## Directions for this task
Below are records; report the number of lines in them that include the word "thread", with no other text.
═══ Supplied data
(* ===== verification/X11Manager.v ===== *)
(** * X11Manager: the X11 backend and its echo suppression

    [linux/src/clipboard_manager_x11.cpp] and [linux/src/echo_suppressor.cpp].
    The wire handler's thread calls the [ClipboardManager] methods; everything
    that touches [QClipboard] runs on the Qt main thread, where a paste blocks
    inside [retrieveData].  The model is one executable transition system; the
    main thread's call stack is a list of frames, because [retrieveData] can be
    entered from Qt's event loop (a paste) or from [text()] inside
    [OnClipboardChanged].  What Qt decides is in the labels: when [dataChanged]
    is emitted, which MIME types are asked for and in which order. *)

From S2P Require Import Prelude UriList LinuxDispatch ExtManager.

(** ** Qt values *)

(** [QString] with its UTF-8 conversions, and [QMimeData::hasText] as a function
    of what [formats()] lists. *)
Class QtText := {
  QString : Type;
  fromUtf8 : list Z -> QString;
  toUtf8 : QString -> list Z;
  formats_hasText : list (list Z) -> bool
}.

Inductive QMetaType := TyQString | TyQImage | TyOther.
#[export] Instance QMetaType_eq_dec : EqDecision QMetaType.
Proof. solve_decision. Defined.

Section Qt.
Context {codec : ImageCodec} {qt : QtText}.

Inductive QVariant :=
| VNull
| VString (s : QString)
| VBytes (bs : list Z)
| VImage (img : Picture).

(** ** DelayedClipboardMimeData: formats and materialisation *)

Definition DelayedClipboardMimeData_formats (kind_ : ContentKind) : list (list Z) :=
  match kind_ with
  | KImage => [str "image/png"; str "image/bmp"; str "image/x-bmp"; str "application/x-qt-image"]
  | KFiles => [str "text/uri-list"; str "x-special/gnome-copied-files"]
  | KText => [str "text/plain;charset=utf-8"; str "text/plain"; str "UTF8_STRING"; str "STRING"; str "TEXT"]
  end.

Definition MaterialiseText (bytes : list Z) (type : QMetaType) : QVariant :=
  if decide (type = TyQString) then VString (fromUtf8 bytes) else VBytes bytes.

(** [FormatForMime] is total; see [UriList.SplitPaths_spec]. *)
Definition FormatFilesBytesForMime (path_bytes mime : list Z) : list Z := default [] (FormatForMime path_bytes mime).
Definition MaterialiseFiles (path_bytes mimeType : list Z) : QVariant :=
  VBytes (FormatFilesBytesForMime path_bytes mimeType).

Definition MaterialiseImage (webp_bytes mimeType : list Z) (type : QMetaType) : QVariant :=
  match DecodeWebP webp_bytes with
  | None => VNull
  | Some img =>
      if bool_decide (type = TyQImage) || bytes_eqb mimeType (str "application/x-qt-image") then VImage img
      else
        let fmt := if bytes_eqb mimeType (str "image/png") then Some FmtPng
                   else if bytes_eqb mimeType (str "image/bmp") || bytes_eqb mimeType (str "image/x-bmp") then Some FmtBmp
                   else None in
        match fmt with
        | None => VNull
        | Some fmt => match QImage_save img fmt with Some out => VBytes out | None => VNull end
        end
  end.

Definition Materialise (kind_ : ContentKind) (bytes mimeType : list Z) (type : QMetaType) : QVariant :=
  match kind_ with
  | KImage => MaterialiseImage bytes mimeType type
  | KFiles => MaterialiseFiles bytes mimeType
  | KText => MaterialiseText bytes type
  end.

(** ** State *)

(** [std::function] members are present or not; a call is an output. *)
Record DelayedState := {
  ds_stop : bool;
  ds_current_hash : list Z;
  ds_content_kind : ContentKind;
  ds_pending_data : option (list Z);
  ds_pending_data_hash : list Z;
  ds_cached_clipboard_text : option (list Z);
  ds_on_changed : bool;
  ds_on_request : bool
}.

(** A [QMimeData] object has an identity; the [QPointer] is the identity it
    holds, dropped when the object is destroyed. *)
Record EchoSuppressor := {
  last_set_text_ : option (list Z);
  announced_mime_ : option Z
}.

Inductive Mime :=
| MimeText (text : QString)                          (* setText *)
| MimeImage (img : Picture)                          (* setImageData *)
| MimeDelayed (hash_ : list Z) (kind_ : ContentKind) (* DelayedClipboardMimeData *)
| MimeForeign (text : option QString).               (* another application's *)

(** Lambdas posted by [InvokeOnMain]. *)
Inductive Lambda :=
| LambdaText (text : QString) (utf8 : list Z)
| LambdaImage (img : Picture)
| LambdaAnnounce (content_hash : list Z) (kind : ContentKind).

(** The main thread's frames, the innermost first: after [setMimeData] in a
    lambda; inside [mime->text()] of a delayed object; about to call [cb_fn];
    in [WaitForBytes] before the request and in [wait_for]. *)
Inductive Frame :=
| FRecordText (utf8 : list Z)
| FRecordMime (mime : Z)
| FText (mime : Z)
| FCallback (utf8 : list Z)
| FRequest (hash_ : list Z) (kind_ : ContentKind) (mimeType : list Z) (type : QMetaType)
| FWait (hash_ : list Z) (kind_ : ContentKind) (mimeType : list Z) (type : QMetaType).

(** DATA_REQUEST, what a paste got, CLIPBOARD_CHANGED. *)
Inductive XOutput :=
| XoRequest (hash : list Z)
| XoPaste (hash : list Z) (kind : ContentKind) (mimeType : list Z) (type : QMetaType) (v : QVariant)
| XoChanged (utf8 : list Z).

Record X11ClipboardManager := {
  x_state : DelayedState;
  x_echo : EchoSuppressor;
  x_alive : bool;
  x_clipboard : option (Z * Mime);   (* QClipboard::mimeData and its identity *)
  x_next : Z;                        (* the next object's identity *)
  x_posting : list Lambda;           (* a caller is between its lock and InvokeOnMain *)
  x_queue : list Lambda;
  x_main : list Frame;
  (* history *)
  x_outputs : list XOutput;
  x_accepted : list (list Z * list Z)  (* data taken for a hash *)
}.

Definition set_ds (d : DelayedState) (s : X11ClipboardManager) : X11ClipboardManager :=
  {| x_state := d; x_echo := x_echo s; x_alive := x_alive s; x_clipboard := x_clipboard s; x_next := x_next s;
     x_posting := x_posting s; x_queue := x_queue s; x_main := x_main s; x_outputs := x_outputs s;
     x_accepted := x_accepted s |}.
Definition set_echo (e : EchoSuppressor) (s : X11ClipboardManager) : X11ClipboardManager :=
  {| x_state := x_state s; x_echo := e; x_alive := x_alive s; x_clipboard := x_clipboard s; x_next := x_next s;
     x_posting := x_posting s; x_queue := x_queue s; x_main := x_main s; x_outputs := x_outputs s;
     x_accepted := x_accepted s |}.
Definition set_clip (clip : option (Z * Mime)) (next : Z) (s : X11ClipboardManager) : X11ClipboardManager :=
  {| x_state := x_state s; x_echo := x_echo s; x_alive := x_alive s; x_clipboard := clip; x_next := next;
     x_posting := x_posting s; x_queue := x_queue s; x_main := x_main s; x_outputs := x_outputs s;
     x_accepted := x_accepted s |}.
Definition set_posted (posting queue : list Lambda) (s : X11ClipboardManager) : X11ClipboardManager :=
  {| x_state := x_state s; x_echo := x_echo s; x_alive := x_alive s; x_clipboard := x_clipboard s; x_next := x_next s;
     x_posting := posting; x_queue := queue; x_main := x_main s; x_outputs := x_outputs s;
     x_accepted := x_accepted s |}.
Definition set_frames (frames : list Frame) (s : X11ClipboardManager) : X11ClipboardManager :=
  {| x_state := x_state s; x_echo := x_echo s; x_alive := x_alive s; x_clipboard := x_clipboard s; x_next := x_next s;
     x_posting := x_posting s; x_queue := x_queue s; x_main := frames; x_outputs := x_outputs s;
     x_accepted := x_accepted s |}.
Definition x_output (o : XOutput) (s : X11ClipboardManager) : X11ClipboardManager :=
  {| x_state := x_state s; x_echo := x_echo s; x_alive := x_alive s; x_clipboard := x_clipboard s; x_next := x_next s;
     x_posting := x_posting s; x_queue := x_queue s; x_main := x_main s; x_outputs := x_outputs s ++ [o];
     x_accepted := x_accepted s |}.
Definition x_accept (hash data : list Z) (s : X11ClipboardManager) : X11ClipboardManager :=
  {| x_state := x_state s; x_echo := x_echo s; x_alive := x_alive s; x_clipboard := x_clipboard s; x_next := x_next s;
     x_posting := x_posting s; x_queue := x_queue s; x_main := x_main s; x_outputs := x_outputs s;
     x_accepted := x_accepted s ++ [(hash, data)] |}.
Definition set_dead (s : X11ClipboardManager) : X11ClipboardManager :=
  {| x_state := x_state s; x_echo := x_echo s; x_alive := false; x_clipboard := x_clipboard s; x_next := x_next s;
     x_posting := x_posting s; x_queue := x_queue s; x_main := x_main s; x_outputs := x_outputs s;
     x_accepted := x_accepted s |}.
══════
## Response box
4